**DATA SHOWN**

__________________________________________________

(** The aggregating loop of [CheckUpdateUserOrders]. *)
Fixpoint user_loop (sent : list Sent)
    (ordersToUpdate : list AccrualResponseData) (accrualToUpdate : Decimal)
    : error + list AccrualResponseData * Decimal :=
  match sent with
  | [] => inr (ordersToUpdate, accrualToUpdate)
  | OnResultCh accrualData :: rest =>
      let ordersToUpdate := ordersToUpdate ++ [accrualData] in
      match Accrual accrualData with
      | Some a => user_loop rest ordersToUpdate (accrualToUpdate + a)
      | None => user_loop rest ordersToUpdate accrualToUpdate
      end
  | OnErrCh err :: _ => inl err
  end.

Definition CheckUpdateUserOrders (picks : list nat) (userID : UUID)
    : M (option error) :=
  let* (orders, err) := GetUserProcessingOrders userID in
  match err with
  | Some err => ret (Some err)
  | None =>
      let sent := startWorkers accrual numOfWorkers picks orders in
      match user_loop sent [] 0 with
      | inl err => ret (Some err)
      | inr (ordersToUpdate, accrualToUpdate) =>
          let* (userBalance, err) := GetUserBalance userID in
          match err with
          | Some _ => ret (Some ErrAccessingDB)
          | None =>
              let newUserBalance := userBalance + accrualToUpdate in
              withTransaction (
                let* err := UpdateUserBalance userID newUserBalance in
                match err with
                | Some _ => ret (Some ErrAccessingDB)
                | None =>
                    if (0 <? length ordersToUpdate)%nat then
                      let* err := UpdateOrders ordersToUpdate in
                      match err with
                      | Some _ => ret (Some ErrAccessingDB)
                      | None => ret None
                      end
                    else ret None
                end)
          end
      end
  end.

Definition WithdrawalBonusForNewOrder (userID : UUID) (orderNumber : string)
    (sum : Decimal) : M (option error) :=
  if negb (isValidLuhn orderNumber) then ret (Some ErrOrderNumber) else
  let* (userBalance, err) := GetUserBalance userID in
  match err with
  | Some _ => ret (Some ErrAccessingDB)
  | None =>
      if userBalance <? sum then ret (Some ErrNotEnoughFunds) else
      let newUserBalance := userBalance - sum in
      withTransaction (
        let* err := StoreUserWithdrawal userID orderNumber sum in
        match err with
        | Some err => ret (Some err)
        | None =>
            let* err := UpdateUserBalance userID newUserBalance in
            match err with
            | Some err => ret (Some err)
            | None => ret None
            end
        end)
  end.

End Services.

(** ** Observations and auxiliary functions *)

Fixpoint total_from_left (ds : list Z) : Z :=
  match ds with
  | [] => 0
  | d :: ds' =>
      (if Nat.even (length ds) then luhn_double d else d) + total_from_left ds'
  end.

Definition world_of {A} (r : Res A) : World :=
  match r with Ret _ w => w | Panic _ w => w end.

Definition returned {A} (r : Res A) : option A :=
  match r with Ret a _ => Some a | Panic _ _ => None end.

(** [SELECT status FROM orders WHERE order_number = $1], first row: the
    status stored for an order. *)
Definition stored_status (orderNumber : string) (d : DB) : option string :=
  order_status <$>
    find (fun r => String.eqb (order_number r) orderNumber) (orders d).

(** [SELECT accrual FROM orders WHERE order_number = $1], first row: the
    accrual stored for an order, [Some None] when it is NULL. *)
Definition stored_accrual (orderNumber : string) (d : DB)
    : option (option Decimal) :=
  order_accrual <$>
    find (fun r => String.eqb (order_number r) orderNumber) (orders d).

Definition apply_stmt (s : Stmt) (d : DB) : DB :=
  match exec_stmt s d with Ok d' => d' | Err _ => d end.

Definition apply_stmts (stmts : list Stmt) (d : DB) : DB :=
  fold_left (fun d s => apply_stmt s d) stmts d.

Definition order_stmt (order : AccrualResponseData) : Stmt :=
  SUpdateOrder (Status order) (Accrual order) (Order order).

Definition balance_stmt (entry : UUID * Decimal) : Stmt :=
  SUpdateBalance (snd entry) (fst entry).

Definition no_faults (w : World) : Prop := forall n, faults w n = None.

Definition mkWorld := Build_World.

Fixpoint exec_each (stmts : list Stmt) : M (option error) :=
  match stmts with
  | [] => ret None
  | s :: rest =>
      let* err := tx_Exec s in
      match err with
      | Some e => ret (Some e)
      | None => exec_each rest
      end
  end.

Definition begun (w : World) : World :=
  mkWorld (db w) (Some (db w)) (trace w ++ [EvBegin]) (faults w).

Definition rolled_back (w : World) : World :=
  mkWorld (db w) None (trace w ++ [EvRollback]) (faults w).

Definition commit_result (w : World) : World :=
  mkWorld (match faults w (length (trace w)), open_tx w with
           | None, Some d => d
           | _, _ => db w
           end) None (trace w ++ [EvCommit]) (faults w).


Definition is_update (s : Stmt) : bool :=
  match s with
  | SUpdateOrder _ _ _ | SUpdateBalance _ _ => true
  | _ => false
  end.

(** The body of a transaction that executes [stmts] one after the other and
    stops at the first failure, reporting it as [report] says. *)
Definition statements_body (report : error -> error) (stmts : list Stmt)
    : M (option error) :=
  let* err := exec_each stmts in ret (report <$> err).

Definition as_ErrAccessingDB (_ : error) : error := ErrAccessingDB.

__________________________________________________

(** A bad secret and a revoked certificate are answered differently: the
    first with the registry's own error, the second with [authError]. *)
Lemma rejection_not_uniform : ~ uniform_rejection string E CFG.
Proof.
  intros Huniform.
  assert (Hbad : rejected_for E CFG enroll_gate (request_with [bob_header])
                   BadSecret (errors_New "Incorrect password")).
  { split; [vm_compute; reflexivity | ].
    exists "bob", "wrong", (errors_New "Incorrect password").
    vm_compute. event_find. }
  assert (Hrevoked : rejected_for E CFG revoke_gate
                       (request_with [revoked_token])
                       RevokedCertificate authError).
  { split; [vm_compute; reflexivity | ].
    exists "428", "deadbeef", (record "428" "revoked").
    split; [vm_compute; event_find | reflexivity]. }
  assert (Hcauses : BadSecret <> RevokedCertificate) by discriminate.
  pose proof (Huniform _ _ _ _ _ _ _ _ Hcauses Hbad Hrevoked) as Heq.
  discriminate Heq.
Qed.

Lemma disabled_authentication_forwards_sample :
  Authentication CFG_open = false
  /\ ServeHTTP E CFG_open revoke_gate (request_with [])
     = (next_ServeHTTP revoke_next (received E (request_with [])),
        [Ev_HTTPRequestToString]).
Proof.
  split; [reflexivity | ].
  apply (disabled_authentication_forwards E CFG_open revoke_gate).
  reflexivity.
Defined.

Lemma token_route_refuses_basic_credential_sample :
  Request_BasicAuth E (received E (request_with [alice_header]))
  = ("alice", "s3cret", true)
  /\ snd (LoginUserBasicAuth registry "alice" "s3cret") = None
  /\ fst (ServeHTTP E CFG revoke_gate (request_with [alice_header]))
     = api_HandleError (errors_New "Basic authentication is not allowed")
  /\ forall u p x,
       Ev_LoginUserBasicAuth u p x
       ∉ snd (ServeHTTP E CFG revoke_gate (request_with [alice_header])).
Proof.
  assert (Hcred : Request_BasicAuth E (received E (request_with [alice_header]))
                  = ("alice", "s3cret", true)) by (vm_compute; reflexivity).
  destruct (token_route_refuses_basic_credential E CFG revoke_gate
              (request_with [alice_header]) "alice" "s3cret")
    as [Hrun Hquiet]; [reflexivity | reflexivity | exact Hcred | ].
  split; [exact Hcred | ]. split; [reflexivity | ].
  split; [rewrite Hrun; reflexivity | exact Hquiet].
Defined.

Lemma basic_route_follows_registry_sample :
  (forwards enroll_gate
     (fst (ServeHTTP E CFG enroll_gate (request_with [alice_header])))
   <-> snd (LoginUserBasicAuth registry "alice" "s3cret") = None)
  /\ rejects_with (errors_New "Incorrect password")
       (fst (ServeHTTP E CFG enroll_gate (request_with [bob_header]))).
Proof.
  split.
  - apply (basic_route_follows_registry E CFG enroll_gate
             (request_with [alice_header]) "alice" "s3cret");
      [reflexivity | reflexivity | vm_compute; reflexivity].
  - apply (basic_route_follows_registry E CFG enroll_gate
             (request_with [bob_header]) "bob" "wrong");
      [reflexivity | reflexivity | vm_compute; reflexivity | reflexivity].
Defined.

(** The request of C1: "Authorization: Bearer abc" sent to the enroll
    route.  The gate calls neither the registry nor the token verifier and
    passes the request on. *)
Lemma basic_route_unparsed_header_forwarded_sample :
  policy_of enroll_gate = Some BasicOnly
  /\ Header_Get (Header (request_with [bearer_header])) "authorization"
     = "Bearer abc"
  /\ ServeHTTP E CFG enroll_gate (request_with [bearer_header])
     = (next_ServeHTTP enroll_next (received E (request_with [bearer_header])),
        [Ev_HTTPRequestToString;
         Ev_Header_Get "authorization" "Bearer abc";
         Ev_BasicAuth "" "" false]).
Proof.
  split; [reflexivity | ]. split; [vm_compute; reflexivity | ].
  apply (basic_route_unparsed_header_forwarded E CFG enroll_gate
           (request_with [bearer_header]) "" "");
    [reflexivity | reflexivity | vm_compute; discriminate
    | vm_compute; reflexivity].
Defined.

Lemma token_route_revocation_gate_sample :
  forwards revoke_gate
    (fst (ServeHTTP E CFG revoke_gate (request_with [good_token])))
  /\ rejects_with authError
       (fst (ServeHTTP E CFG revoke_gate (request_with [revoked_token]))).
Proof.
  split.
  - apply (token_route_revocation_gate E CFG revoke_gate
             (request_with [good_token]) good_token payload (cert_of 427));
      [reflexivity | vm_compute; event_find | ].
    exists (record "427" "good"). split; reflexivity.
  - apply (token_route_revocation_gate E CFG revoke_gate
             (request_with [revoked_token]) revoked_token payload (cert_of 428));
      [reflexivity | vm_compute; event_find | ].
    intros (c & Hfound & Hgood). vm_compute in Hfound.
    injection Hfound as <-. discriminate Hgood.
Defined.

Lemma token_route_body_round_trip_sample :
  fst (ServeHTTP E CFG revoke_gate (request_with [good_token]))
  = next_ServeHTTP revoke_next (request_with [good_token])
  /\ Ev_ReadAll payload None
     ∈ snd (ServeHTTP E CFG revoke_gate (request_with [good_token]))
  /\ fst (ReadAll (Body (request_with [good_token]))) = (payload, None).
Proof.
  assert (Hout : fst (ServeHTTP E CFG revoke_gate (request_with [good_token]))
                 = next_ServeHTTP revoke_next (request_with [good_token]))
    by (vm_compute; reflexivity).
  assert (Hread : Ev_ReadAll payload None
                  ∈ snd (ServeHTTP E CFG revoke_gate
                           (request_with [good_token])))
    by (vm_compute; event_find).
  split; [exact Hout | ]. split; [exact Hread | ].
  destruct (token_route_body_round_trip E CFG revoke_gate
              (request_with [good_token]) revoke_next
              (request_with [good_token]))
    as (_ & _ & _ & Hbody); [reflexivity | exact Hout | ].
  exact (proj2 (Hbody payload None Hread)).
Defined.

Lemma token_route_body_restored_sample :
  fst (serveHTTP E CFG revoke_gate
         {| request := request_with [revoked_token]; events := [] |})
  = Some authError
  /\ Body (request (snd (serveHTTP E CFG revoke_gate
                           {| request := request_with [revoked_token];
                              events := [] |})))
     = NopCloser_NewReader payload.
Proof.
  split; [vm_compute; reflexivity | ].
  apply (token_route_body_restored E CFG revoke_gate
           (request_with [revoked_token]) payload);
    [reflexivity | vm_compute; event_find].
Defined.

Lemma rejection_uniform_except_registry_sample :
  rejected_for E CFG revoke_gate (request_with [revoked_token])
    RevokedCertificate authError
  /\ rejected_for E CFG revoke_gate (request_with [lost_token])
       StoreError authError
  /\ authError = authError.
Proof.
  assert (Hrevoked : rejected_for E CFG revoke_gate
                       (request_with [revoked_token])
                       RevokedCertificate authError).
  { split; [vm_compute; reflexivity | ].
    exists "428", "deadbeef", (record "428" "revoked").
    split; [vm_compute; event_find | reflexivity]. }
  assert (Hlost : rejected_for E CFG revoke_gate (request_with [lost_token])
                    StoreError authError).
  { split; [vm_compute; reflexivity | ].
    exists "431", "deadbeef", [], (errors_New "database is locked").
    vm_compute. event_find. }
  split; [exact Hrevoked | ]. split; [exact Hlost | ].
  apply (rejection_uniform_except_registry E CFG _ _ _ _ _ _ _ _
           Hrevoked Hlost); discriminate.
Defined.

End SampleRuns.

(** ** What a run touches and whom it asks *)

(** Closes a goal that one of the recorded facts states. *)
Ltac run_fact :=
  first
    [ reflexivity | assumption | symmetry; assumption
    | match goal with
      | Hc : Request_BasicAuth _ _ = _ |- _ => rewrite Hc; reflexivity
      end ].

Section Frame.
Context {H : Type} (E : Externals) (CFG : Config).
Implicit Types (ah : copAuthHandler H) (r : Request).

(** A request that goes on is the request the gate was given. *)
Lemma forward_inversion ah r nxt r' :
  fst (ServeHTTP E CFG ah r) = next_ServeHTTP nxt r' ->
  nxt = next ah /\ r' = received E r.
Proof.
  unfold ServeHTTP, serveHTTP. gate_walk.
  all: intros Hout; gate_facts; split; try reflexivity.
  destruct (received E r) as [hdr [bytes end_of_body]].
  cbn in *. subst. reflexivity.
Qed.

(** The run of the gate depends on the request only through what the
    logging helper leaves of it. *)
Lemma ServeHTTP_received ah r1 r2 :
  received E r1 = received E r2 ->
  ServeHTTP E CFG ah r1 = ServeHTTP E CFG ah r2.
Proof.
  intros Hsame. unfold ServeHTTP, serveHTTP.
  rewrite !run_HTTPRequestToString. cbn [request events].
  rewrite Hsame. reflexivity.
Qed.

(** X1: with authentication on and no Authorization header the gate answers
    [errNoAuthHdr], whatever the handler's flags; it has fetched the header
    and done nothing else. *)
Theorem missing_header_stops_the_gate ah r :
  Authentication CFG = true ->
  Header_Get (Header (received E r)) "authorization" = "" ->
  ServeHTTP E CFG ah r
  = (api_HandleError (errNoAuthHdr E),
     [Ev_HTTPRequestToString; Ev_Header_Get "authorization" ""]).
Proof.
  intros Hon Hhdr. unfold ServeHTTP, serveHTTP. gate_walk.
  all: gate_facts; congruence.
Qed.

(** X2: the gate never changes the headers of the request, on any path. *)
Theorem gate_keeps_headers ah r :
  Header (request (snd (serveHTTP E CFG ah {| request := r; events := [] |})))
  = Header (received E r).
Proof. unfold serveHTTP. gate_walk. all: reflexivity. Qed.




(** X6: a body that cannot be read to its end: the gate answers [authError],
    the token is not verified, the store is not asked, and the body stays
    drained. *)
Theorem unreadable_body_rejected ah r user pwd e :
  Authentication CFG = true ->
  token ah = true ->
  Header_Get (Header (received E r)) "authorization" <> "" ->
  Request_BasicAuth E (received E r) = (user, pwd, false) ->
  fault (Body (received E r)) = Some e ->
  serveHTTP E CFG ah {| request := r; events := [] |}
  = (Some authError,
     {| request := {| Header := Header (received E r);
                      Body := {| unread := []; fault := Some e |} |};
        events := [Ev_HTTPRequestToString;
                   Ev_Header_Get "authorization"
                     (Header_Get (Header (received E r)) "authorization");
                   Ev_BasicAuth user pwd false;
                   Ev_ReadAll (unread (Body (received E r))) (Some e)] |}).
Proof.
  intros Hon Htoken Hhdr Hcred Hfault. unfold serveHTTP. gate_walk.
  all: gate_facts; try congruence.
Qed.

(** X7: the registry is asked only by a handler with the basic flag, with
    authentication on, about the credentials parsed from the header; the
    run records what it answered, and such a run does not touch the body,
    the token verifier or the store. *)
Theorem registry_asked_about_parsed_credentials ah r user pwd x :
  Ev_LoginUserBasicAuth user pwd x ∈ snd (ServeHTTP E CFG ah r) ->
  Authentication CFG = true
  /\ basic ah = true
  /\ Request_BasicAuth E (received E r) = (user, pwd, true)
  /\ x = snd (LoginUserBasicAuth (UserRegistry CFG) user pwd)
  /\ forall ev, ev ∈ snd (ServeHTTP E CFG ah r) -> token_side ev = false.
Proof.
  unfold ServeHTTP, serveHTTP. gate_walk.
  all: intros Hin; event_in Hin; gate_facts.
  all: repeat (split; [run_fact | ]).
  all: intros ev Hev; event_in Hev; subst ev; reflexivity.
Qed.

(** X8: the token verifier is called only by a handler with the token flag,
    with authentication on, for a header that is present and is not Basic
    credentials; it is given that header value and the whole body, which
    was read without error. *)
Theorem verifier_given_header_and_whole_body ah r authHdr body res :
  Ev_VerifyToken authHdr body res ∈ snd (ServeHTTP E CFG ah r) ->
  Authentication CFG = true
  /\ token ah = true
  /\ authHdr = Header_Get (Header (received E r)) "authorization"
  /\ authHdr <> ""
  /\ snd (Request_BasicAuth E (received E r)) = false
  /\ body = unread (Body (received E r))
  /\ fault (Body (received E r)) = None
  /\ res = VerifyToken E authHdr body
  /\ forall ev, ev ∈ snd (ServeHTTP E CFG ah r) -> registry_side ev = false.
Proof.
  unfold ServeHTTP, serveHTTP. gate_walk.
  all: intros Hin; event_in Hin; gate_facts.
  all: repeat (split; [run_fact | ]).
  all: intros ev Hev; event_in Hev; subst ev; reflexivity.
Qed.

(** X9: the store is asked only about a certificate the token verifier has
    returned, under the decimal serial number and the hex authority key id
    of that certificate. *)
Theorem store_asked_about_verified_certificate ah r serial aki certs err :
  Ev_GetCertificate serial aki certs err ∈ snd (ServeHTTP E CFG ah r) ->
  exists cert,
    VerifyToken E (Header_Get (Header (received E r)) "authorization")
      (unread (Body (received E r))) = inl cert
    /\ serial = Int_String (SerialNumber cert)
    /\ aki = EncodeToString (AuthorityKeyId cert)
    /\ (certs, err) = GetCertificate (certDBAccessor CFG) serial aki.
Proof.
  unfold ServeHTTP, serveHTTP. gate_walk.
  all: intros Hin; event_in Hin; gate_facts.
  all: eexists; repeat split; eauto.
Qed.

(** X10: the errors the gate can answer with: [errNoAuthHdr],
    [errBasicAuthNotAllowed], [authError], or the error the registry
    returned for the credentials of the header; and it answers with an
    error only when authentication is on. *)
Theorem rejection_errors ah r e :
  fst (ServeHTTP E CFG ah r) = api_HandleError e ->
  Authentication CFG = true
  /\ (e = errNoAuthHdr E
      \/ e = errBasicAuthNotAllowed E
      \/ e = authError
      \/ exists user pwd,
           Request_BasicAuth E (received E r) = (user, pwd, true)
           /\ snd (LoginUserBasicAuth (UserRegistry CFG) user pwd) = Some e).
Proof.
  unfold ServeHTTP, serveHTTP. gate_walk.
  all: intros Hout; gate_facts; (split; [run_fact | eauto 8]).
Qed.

__________________________________________________

**DESCRIPTION OF THE TASK**
All lines of the listing that contain the word "report" should be copied out.

**EXERCISE RESPONSE**
    stops at the first failure, reporting it as [report] says. *)
Definition statements_body (report : error -> error) (stmts : list Stmt)
  let* err := exec_each stmts in ret (report <$> err).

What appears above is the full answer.